*EXERCISE*. Whichever lines of the material contain "assert", copy each of them.

*INFORMATION PROVIDED*.
Lemma RotateBuffer_inv (w : Writer.t F) blocks pending :
  writer_inv w blocks pending -> pending <> [] ->
  exists w', RotateBuffer w = Some (OK, w') /\
             writer_inv w' (blocks ++ [pending]) [].
Proof.
  intros [Hopt Hh Hc Hoff Hbl Hidx Hst Hfin Hbg Htk (bb & Hbb & Hpend)
            Hfree Hempty Hnd Hfits Hblocks] Hne.
  unfold RotateBuffer.
  destruct (bufs_ (base w)) as [|free rest] eqn:Hbufs; [contradiction|].
  unfold ScheduleCompaction. cbn [options_ set_base].
  rewrite Hopt, Hpool, Henv.
  unfold DoCompaction.
  set (w1 := set_base w _).
  assert (Hne' : bb_entries bb <> []) by (rewrite Hpend; exact Hne).
  destruct (Compact_reliable w1 (membuf_ (base w)) bb Hh Hbb Hne')
    as (w2 & HC & Hh2 & Hc2 & Hoff2 & Hidx2 & Hbl2 & Hbbs2 & Hbase2 & Hopt2 & _).
  cbn in HC. rewrite Htk. rewrite HC. clear HC.
  cbn in Hc2, Hoff2, Hidx2, Hbl2, Hbbs2, Hbase2, Hopt2.
  rewrite Hbbs2, Hbb.
  eexists. split; [reflexivity|].
  apply NoDup_cons_iff in Hnd. destruct Hnd as [Hm Hnd].
  apply NoDup_cons_iff in Hnd. destruct Hnd as [Hfr Hnd].
  assert (Hfm : free <> membuf_ (base w)).
  { intros E. apply Hm. rewrite <- E. now left. }
  assert (Hlen : (membuf_ (base w) < length (bbs_ w))%nat)
    by (eapply lookup_lt_Some; exact Hbb).
  split; cbn; rewrite ?Hbase2; cbn.
  - congruence.
  - exact Hh2.
  - rewrite Hc2, Hc, data_of_snoc, Hpend. reflexivity.
  - rewrite Hoff2, Hoff, data_of_snoc, Hpend, wrap64_add_l.
    f_equal. unfold size. rewrite length_app. lia.
  - rewrite Hbl2, Hbl, filters_of_snoc, Hopt, filter_of_stripe, Hpend.
    reflexivity.
  - rewrite Hidx2, Hidx, Hbl, Hoff.
    rewrite length_app. cbn [length]. rewrite Nat.add_1_r.
    rewrite pairs_upto_S, encode_pairs_snoc.
    rewrite pairs_upto_snoc by lia.
    rewrite pair_at_snoc by lia. rewrite pair_at_end. reflexivity.
  - now rewrite Hst.
  - exact Hfin.
  - lia.
  - now rewrite Htk.
  - destruct (Hempty free) as (bf & Hbf & Hbfe); [now left|].
    exists bf. split; [|exact Hbfe].
    rewrite list_lookup_insert_ne by congruence. exact Hbf.
  - destruct rest; discriminate.
  - intros i Hi. apply in_app_iff in Hi. destruct Hi as [Hi|[<-|[]]].
    + destruct (Hempty i) as (bi & Hbi & Hbie); [now right|].
      exists bi. split; [|exact Hbie].
      rewrite list_lookup_insert_ne; [exact Hbi|].
      intros E. apply Hm. rewrite E. now right.
    + exists (BlockBuf_Reset bb). split; [|reflexivity].
      apply list_lookup_insert_eq. exact Hlen.
  - apply NoDup_cons_iff. split.
    + intros Hi. apply in_app_iff in Hi. destruct Hi as [Hi|[E|[]]];
        [contradiction|congruence].
    + apply List.NoDup_app.
      * exact Hnd.
      * constructor; [intros []|constructor].
      * intros x Hx [<-|[]]. apply Hm. now right.
  - constructor.
  - apply Forall_app. split; [exact Hblocks|].
    constructor; [|constructor]. split; [exact Hne|exact Hfits].
Qed.

Lemma lookup_repeat {A : Type} (x : A) (n : nat) :
  forall i : nat, (i < n)%nat -> repeat x n !! i = Some x.
Proof.
  induction n as [|n IH]; intros [|i] Hi; try lia; [reflexivity|].
  cbn. apply IH. lia.
Qed.

Lemma writer_inv_initial (dst : F) (buf_size n : Z) :
  healthy dst -> contents dst = [] ->
  writer_inv (BufferedBlockWriter options dst buf_size n) [] [].
Proof.
  intros Hh Hc. unfold BufferedBlockWriter.
  assert (Hm : exists m', Z.to_nat (if (n <? 2)%Z then 2%Z else n) = S (S m')).
  { exists (Z.to_nat (if (n <? 2)%Z then 2%Z else n) - 2)%nat.
    destruct (Z.ltb_spec n 2); lia. }
  destruct Hm as [m' Hm]. rewrite Hm, new_buffers_fresh.
  split; cbn; auto.
  - eexists. split; reflexivity.
  - intros i Hi. change (In i (seq 1 (S m'))) in Hi. apply in_seq in Hi.
    exists (BlockBuf_Reserve (mkBlockBuf true 0 []) (wrap64 (8 + buf_size))).
    split; [|reflexivity].
    change (?a :: ?b :: repeat ?x m') with (repeat x (S (S m'))).
    apply lookup_repeat. lia.
  - change (List.NoDup (seq 0 (S (S m')))). apply seq_NoDup.
Qed.

Lemma writer_inv_set_dst (w : Writer.t F) blocks pending f c :
  writer_inv w blocks pending ->
  healthy f -> contents f = contents (dst_ w) ->
  writer_inv (set_dst w f c) blocks pending.
Proof.
  intros [Hopt Hh Hc Hoff Hbl Hidx Hst Hfin Hbg Htk Hmem
            Hfree Hempty Hnd Hfits Hblocks] Hf Hcf.
  split; cbn; auto. congruence.
Qed.

Lemma membuf_entries_inv (w : Writer.t F) blocks pending :
  writer_inv w blocks pending -> membuf_entries w = pending.
Proof.
  intros Hinv. destruct (inv_membuf _ _ _ Hinv) as (bb & Hbb & Hp).
  unfold membuf_entries. now rewrite Hbb.
Qed.

(** The outcome of a call that succeeds and keeps the invariant: the
    entries of the blocks and of the active buffer, in order, are those
    before the call followed by [new]. *)
Definition steps_to (r : option (Status * Writer.t F))
    (blocks : list (list entry)) (pending new : list entry) : Prop :=
  exists w' blocks' pending',
    r = Some (OK, w') /\ writer_inv w' blocks' pending' /\
    concat blocks' ++ pending' = (concat blocks ++ pending) ++ new.

Lemma steps_to_rotate (w : Writer.t F) blocks pending :
  writer_inv w blocks pending -> pending <> [] ->
  steps_to (RotateBuffer w) blocks pending [].
Proof.
  intros Hinv Hne.
  destruct (RotateBuffer_inv w blocks pending Hinv Hne) as (w' & HR' & Hinv').
  exists w', (blocks ++ [pending]), []. split_and!; auto.
  rewrite concat_app. cbn. now rewrite !app_nil_r.
Qed.

Lemma steps_to_same (w : Writer.t F) blocks pending :
  writer_inv w blocks pending -> steps_to (Some (OK, w)) blocks pending [].
Proof.
  intros Hinv. exists w, blocks, pending. split_and!; auto.
  now rewrite app_nil_r.
Qed.

Lemma Add_inv (w : Writer.t F) blocks pending (k v : bytes) :
  writer_inv w blocks pending -> fits (k, v) ->
  steps_to (Add w k v) blocks pending [(k, v)].
Proof.
  intros Hinv Hkv.
  destruct (inv_membuf _ _ _ Hinv) as (bb & Hbb & Hp).
  unfold Add. rewrite (inv_status _ _ _ Hinv), Hbb. cbn [ok negb].
  set (w1 := set_bbs w _).
  assert (Hlen : (membuf_ (base w) < length (bbs_ w))%nat)
    by (eapply lookup_lt_Some; exact Hbb).
  assert (Hinv1 : writer_inv w1 blocks (pending ++ [(k, v)])).
  { destruct Hinv as [Hopt Hh Hc Hoff Hbl Hidx Hst Hfin Hbg Htk _
                        Hfree Hempty Hnd Hfits Hblocks].
    split; cbn; auto.
    - exists (BlockBuf_Add bb k v). split.
      + apply list_lookup_insert_eq. exact Hlen.
      + cbn. now rewrite Hp.
    - intros i Hi. destruct (Hempty i Hi) as (bi & Hbi & Hbie).
      exists bi. split; [|exact Hbie].
      rewrite list_lookup_insert_ne; [exact Hbi|].
      intros E. apply NoDup_cons_iff in Hnd. destruct Hnd as [Hm _].
      apply Hm. now rewrite E.
    - apply Forall_app. split; [exact Hfits|]. constructor; [exact Hkv|constructor]. }
  assert (Hsteps : forall r, steps_to r blocks (pending ++ [(k, v)]) [] ->
                             steps_to r blocks pending [(k, v)]).
  { intros r (w' & blocks' & pending' & -> & Hinv' & Hall).
    exists w', blocks', pending'. split_and!; auto.
    rewrite Hall. now rewrite !app_nil_r, !app_assoc. }
  destruct (buf_threshold_ w1 <=? BlockBuf_size (membuf_entries w1)).
  - apply Hsteps, steps_to_rotate; [exact Hinv1|].
    destruct pending; discriminate.
  - apply Hsteps, steps_to_same. exact Hinv1.
Qed.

*REPLY TO THE EXERCISE*.
  assert (Hne' : bb_entries bb <> []) by (rewrite Hpend; exact Hne).
  assert (Hfm : free <> membuf_ (base w)).
  assert (Hlen : (membuf_ (base w) < length (bbs_ w))%nat)
  assert (Hm : exists m', Z.to_nat (if (n <? 2)%Z then 2%Z else n) = S (S m')).
  assert (Hlen : (membuf_ (base w) < length (bbs_ w))%nat)
  assert (Hinv1 : writer_inv w1 blocks (pending ++ [(k, v)])).
  assert (Hsteps : forall r, steps_to r blocks (pending ++ [(k, v)]) [] ->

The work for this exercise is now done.